Last week I had a hard time with several dependency issues.
The hardest one appeared when I tried to integrate optaplanner into openmrs. Optaplanner is a large library with several transitive dependencies. In the end I found out that some classes weren’t loaded from ecj-3.7.2.jar, but from core-3.1.1.jar. The first resides in my modules lib folder the latter is an outdated library imported from maven jetty plugin.
I had another problem with jodatime and found out that the modules that are packaged with openmrs-distro-referenceapplication use three different versions of this library:
- Htmlformentry: 2.1
- emr and others: 2.2
- reporting: 2.3
In my case the classloader sometimes decided to load DateTime from emrapi regardless if the library was present in my lib folder or not. I found the following ticket that describes this problem:
In a comment @bwolfe described the classloading process:
- Module asks OpenmrsClassLoader for class string X
- If OCL has loaded class X already, returns class X
- If OC has not loaded class X, look in ModuleClassLoader for requesting module (and its jars).

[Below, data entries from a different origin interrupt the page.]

(** [s.match( r )], as a truth value, with the state of [r] after the
    call.  With [g] the call sets [lastIndex] to 0, collects all
    matches and leaves [lastIndex] at 0.  Without [g] it is one run of
    [exec]: a sticky expression starts at [lastIndex] and moves it to
    the end of the match, or to 0 when there is none; any other
    expression starts at 0 and leaves [lastIndex] alone. *)
Definition String_match (s : jsstring) (r : RegExp) : bool * RegExp :=
  if global r then (found (exec r s 0), with_lastIndex r 0)
  else if sticky r then
    match (if Nat.ltb (length s) (lastIndex r) then None
           else exec r s (lastIndex r)) with
    | Some e => (true, with_lastIndex r e)
    | None => (false, with_lastIndex r 0)
    end
  else (found (exec r s 0), r).

(** The expression [/c/] for one character [c], with the given flags;
    used in examples. *)
Fixpoint find_char (c : N) (s : jsstring) (pos : nat) : option nat :=
  match s with
  | [] => None
  | d :: s' => if d =? c then Some (S pos) else find_char c s' (S pos)
  end.

Definition RegExp_char (c : N) (g y : bool) : RegExp :=
  mkRegExp g y
    (λ s i,
       if y then
         match s !! i with
         | Some d => if d =? c then Some (S i) else None
         | None => None
         end
       else find_char c (drop i s) i)
    0.

End JS.

Import JS.

(** ** The class *)

(** [ArrayOrItem<string>] of ckeditor5-utils. *)
Inductive ArrayOrItem :=
  | Item (x : jsstring)
  | Items (xs : list jsstring).

(** Modelled from the spec: [toArray] of ckeditor5-utils is imported by
    the class but defined outside the files at hand; an array is
    returned as it is and a single item becomes a one-element array. *)
Definition toArray (data : ArrayOrItem) : list jsstring :=
  match data with
  | Item x => [x]
  | Items xs => xs
  end.

(** The argument [patternToken : true | string | RegExp]. *)
Inductive Pattern :=
  | PTrue
  | PString (p : jsstring)
  | PRegExp (r : RegExp).

Module TokenList.

Record t := mk { _set : list jsstring }.

(** [new TokenList()] *)
Definition new : t := mk [].

Definition isEmpty (this : t) : bool := Nat.eqb (length (_set this)) 0.

Definition size (this : t) : nat := length (_set this).

Definition has (this : t) (name : jsstring) : bool := Set_has (_set this) name.

Definition keys (this : t) : list jsstring := _set this.

Definition clear (this : t) : t := mk [].

Fixpoint setTo_loop (s : list jsstring) (tokens : list jsstring) : list jsstring :=
  match tokens with
  | [] => s
  | token :: rest =>
      if truthy token then setTo_loop (Set_add s token) rest
      else setTo_loop s rest
  end.

Definition setTo (this : t) (value : jsstring) : t :=
  let this := clear this in
  mk (setTo_loop (_set this) (split_ws value)).

Fixpoint set_loop (s : list jsstring) (tokens : list jsstring) : list jsstring :=
  match tokens with
  | [] => s
  | token :: rest =>
      if truthy token then set_loop (Set_add s token) rest
      else set_loop s rest
  end.

Definition set (this : t) (tokens : ArrayOrItem) : t :=
  mk (set_loop (_set this) (toArray tokens)).

Fixpoint remove_loop (s : list jsstring) (tokens : list jsstring) : list jsstring :=
  match tokens with
  | [] => s
  | token :: rest => remove_loop (Set_delete s token) rest
  end.

Definition remove (this : t) (tokens : ArrayOrItem) : t :=
  mk (remove_loop (_set this) (toArray tokens)).

Definition toString (this : t) : jsstring := join_sp (_set this).

Fixpoint isSimilar_loop (other : t) (tokens : list jsstring) : bool :=
  match tokens with
  | [] => true
  | token :: rest =>
      if negb (has other token) then false
      else isSimilar_loop other rest
  end.

Definition isSimilar (this other : t) : bool :=
  if negb (Nat.eqb (size this) (size other)) then false
  else isSimilar_loop other (keys this).

Definition _clone (this : t) : t := mk (Set_from (_set this)).

(** The three loops of [_getTokensMatch]; [match_] is the array being
    built and [None] stands for [undefined]. *)
Fixpoint match_all (attributeKey : jsstring) (tokens : list jsstring)
    (match_ : list (jsstring * jsstring)) : list (jsstring * jsstring) :=
  match tokens with
  | [] => match_
  | token :: rest => match_all attributeKey rest (match_ ++ [(attributeKey, token)])
  end.

Fixpoint match_string (this : t) (attributeKey : jsstring) (tokens : list jsstring)
    (match_ : list (jsstring * jsstring)) : option (list (jsstring * jsstring)) :=
  match tokens with
  | [] => Some match_
  | token :: rest =>
      if has this token
      then match_string this attributeKey rest (match_ ++ [(attributeKey, token)])
      else None
  end.

Fixpoint match_regexp (patternToken : RegExp) (attributeKey : jsstring)
    (tokens : list jsstring) (match_ : list (jsstring * jsstring))
    : list (jsstring * jsstring) * RegExp :=
  match tokens with
  | [] => (match_, patternToken)
  | token :: rest =>
      let (matched, patternToken) := String_match token patternToken in
      if matched
      then match_regexp patternToken attributeKey rest (match_ ++ [(attributeKey, token)])
      else match_regexp patternToken attributeKey rest match_
  end.

Definition _getTokensMatch (this : t) (attributeKey : jsstring)
    (patternToken : Pattern) : option (list (jsstring * jsstring)) :=
  match patternToken with
  | PTrue => Some (match_all attributeKey (_set this) [])
  | PString p => match_string this attributeKey (split_ws p) []
  | PRegExp r =>
      let match_ := fst (match_regexp r attributeKey (_set this) []) in
      if Nat.eqb (length match_) 0 then None else Some match_
  end.

(** The regular expression object as [_getTokensMatch] leaves it. *)
Definition _getTokensMatch_regexp_after (this : t) (attributeKey : jsstring)
    (r : RegExp) : RegExp :=
  snd (match_regexp r attributeKey (_set this) []).

Definition _getConsumables (this : t) (name : option jsstring) : list jsstring :=
  match name with
  | Some n => if truthy n then [n] else keys this
  | None => keys this
  end.

Definition _canMergeFrom (this : t) : bool := true.

Fixpoint mergeFrom_loop (s : list jsstring) (tokens : list jsstring) : list jsstring :=
  match tokens with
  | [] => s
  | token :: rest =>
      if negb (Set_has s token) then mergeFrom_loop (Set_add s token) rest
      else mergeFrom_loop s rest
  end.

Definition _mergeFrom (this other : t) : t :=
  mk (mergeFrom_loop (_set this) (_set other)).

Fixpoint isMatching_loop (this : t) (names : list jsstring) : bool :=
  match names with
  | [] => true
  | name :: rest =>
      if negb (has this name) then false
      else isMatching_loop this rest
  end.

Definition _isMatching (this other : t) : bool :=
  isMatching_loop this (_set other).

End TokenList.

Import TokenList.

(** ** Two objects in one store

    [a._mergeFrom( b )] reads one object and writes another, and the two
    references may be the same object.  A store maps references to the
    state of the object they point to.  The loop adds a token only when
    [this] lacks it, so when [other] is [this] the set being iterated
    never grows during the iteration. *)

Module Store.

Definition _mergeFrom (this other : nat) (σ : gmap nat TokenList.t)
    : option (gmap nat TokenList.t) :=
  a ← σ !! this;
  b ← σ !! other;
  Some (<[this := TokenList._mergeFrom a b]> σ).

End Store.

(** ** Token lists and their sets as objects

    [_clone] makes a new [TokenList] and gives it a new [Set].  Whether
    a later write through the copy reaches the original depends on the
    two objects not sharing their [_set], so here the [Set] objects
    live in a heap of their own and a [TokenList] object holds the
    reference of its [_set]. *)

Module Heap.

Record heap := mkHeap {
  sets : gmap nat (list jsstring);
  lists : gmap nat nat
}.

(** [this.keys()] *)
Definition keys (this : nat) (h : heap) : option (list jsstring) :=
  s ← lists h !! this;
  sets h !! s.

(** [new TokenList()]: the field initialiser [_set = new Set()] runs. *)
Definition new (h : heap) : nat * heap :=
  let s := fresh (dom (sets h)) in
  let this := fresh (dom (lists h)) in
  (this, mkHeap (<[s := []]> (sets h)) (<[this := s]> (lists h))).

(** [this.set( tokens )]: the loop of the class on the set behind
    [this._set]. *)
Definition set (this : nat) (tokens : ArrayOrItem) (h : heap) : option heap :=
  s ← lists h !! this;
  elems ← sets h !! s;
  Some (mkHeap (<[s := TokenList.set_loop elems (toArray tokens)]> (sets h))
               (lists h)).

(** [this._clone()]: [clone] is a new object, and [clone._set] is then
    replaced by [new Set( this._set )]. *)
Definition _clone (this : nat) (h : heap) : option (nat * heap) :=
  s ← lists h !! this;
  elems ← sets h !! s;
  let (clone, h) := new h in
  let s' := fresh (dom (sets h)) in
  Some (clone, mkHeap (<[s' := Set_from elems]> (sets h))
                      (<[clone := s']> (lists h))).

End Heap.

(** ** The snippet filter of the documentation build

    [filterAllowedSnippets] of the snippet adapter works on a
    [Set<Snippet>].  Snippets are objects compared by reference: a
    reference is a [nat], [heap] gives the object behind a reference,
    and [requiredFor] holds the reference of another snippet or is
    [undefined].  [minimatch] is the glob matcher of the npm package of
    that name and is taken as it comes. *)

Module Snippets.

Record Snippet := mkSnippet {
  snippetName : jsstring;
  requiredFor : option nat
}.

Fixpoint starts_with (p s : jsstring) : bool :=
  match p, s with
  | [], _ => true
  | _ :: _, [] => false
  | a :: p', b :: s' => (a =? b) && starts_with p' s'
  end.

(** [s.includes( p )]: [p] occurs in [s] at some position. *)
Fixpoint includes (s p : jsstring) : bool :=
  starts_with p s ||
  match s with
  | [] => false
  | _ :: s' => includes s' p
  end.

Definition RefSet_has (s : list nat) (r : nat) : bool := bool_decide (r ∈ s).

Definition RefSet_add (s : list nat) (r : nat) : list nat :=
  if RefSet_has s r then s else s ++ [r].

Definition RefSet_delete (s : list nat) (r : nat) : list nat :=
  filter (λ y, y ≠ r) s.

(** [allowedSnippets.some( pattern => minimatch( name, pattern ) ||
    name.includes( pattern ) )] *)
Definition shouldBeBuilt (minimatch : jsstring → jsstring → bool)
    (allowedSnippets : list jsstring) (name : jsstring) : bool :=
  existsb (λ pattern, minimatch name pattern || includes name pattern) allowedSnippets.

(** First loop: the snippets that match a pattern. *)
Fixpoint matched_loop (minimatch : jsstring → jsstring → bool) (heap : nat → Snippet)
    (allowedSnippets : list jsstring) (todo snippetsToBuild : list nat) : list nat :=
  match todo with
  | [] => snippetsToBuild
  | snippetData :: rest =>
      if shouldBeBuilt minimatch allowedSnippets (snippetName (heap snippetData))
      then matched_loop minimatch heap allowedSnippets rest
             (RefSet_add snippetsToBuild snippetData)
      else matched_loop minimatch heap allowedSnippets rest snippetsToBuild
  end.

(** Second loop: the snippets required for a snippet that is built. *)
Fixpoint required_loop (heap : nat → Snippet) (todo snippetsToBuild : list nat)
    : list nat :=
  match todo with
  | [] => snippetsToBuild
  | snippetData :: rest =>
      if RefSet_has snippetsToBuild snippetData
      then required_loop heap rest snippetsToBuild
      else
        match requiredFor (heap snippetData) with
        | Some r =>
            if RefSet_has snippetsToBuild r
            then required_loop heap rest (RefSet_add snippetsToBuild snippetData)
            else required_loop heap rest snippetsToBuild
        | None => required_loop heap rest snippetsToBuild
        end
  end.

- If not found, look in ‘required modules’ of requesting module class
At the moment it is a bit like using global variables. You can’t be sure that the classes during testing are the same that are used during runtime. It depends on the loaded modules.
Before I continue I want to say that I am not an expert on class loading, but I wanted to discuss possible solutions with you.
From my point of view dependency issues can be divided into the following groups:
- make sure that related modules are compiled, tested and run with the same versions.
- make sure that module dependencies on other libraries are independent from each other
@ 1 This problem already broke the install process of the reference application - RA-331: The referencemetadata module was compiled and tested against idgen 2.7, but was distributed with idgen 2.8-SNAPSHOT. A message signature changed causing an exception at runtime, although all tests passed during compilation.
Suggestion: Create a common parent pom that defines all version numbers for each module. Let all modules derive from this file.
Benefit: Increased trust, that the application won’t break if I use the exact same module versions.
@ 2 In this case we have to distinguish between:
- entities that are private to this module
- and those that are shared between modules
I think the first one could be solved by using independent class loaders, that don’t load classes from other module libraries. Otherwise a single dependency in some other module can break the application.
The second one could be solved in a way that the library is added to the common parent pom. This means that modules are compatible with each other because they include the same version of this dependency into their private classpath.
The reference application already consists of several modules. This number will certainly rise in future. In order to ensure high quality and maintainability we have to discuss this issue.
I hope I could describe my concerns in an understandable way – otherwise I am happy to clarify!
I am looking forward to hear your opinions!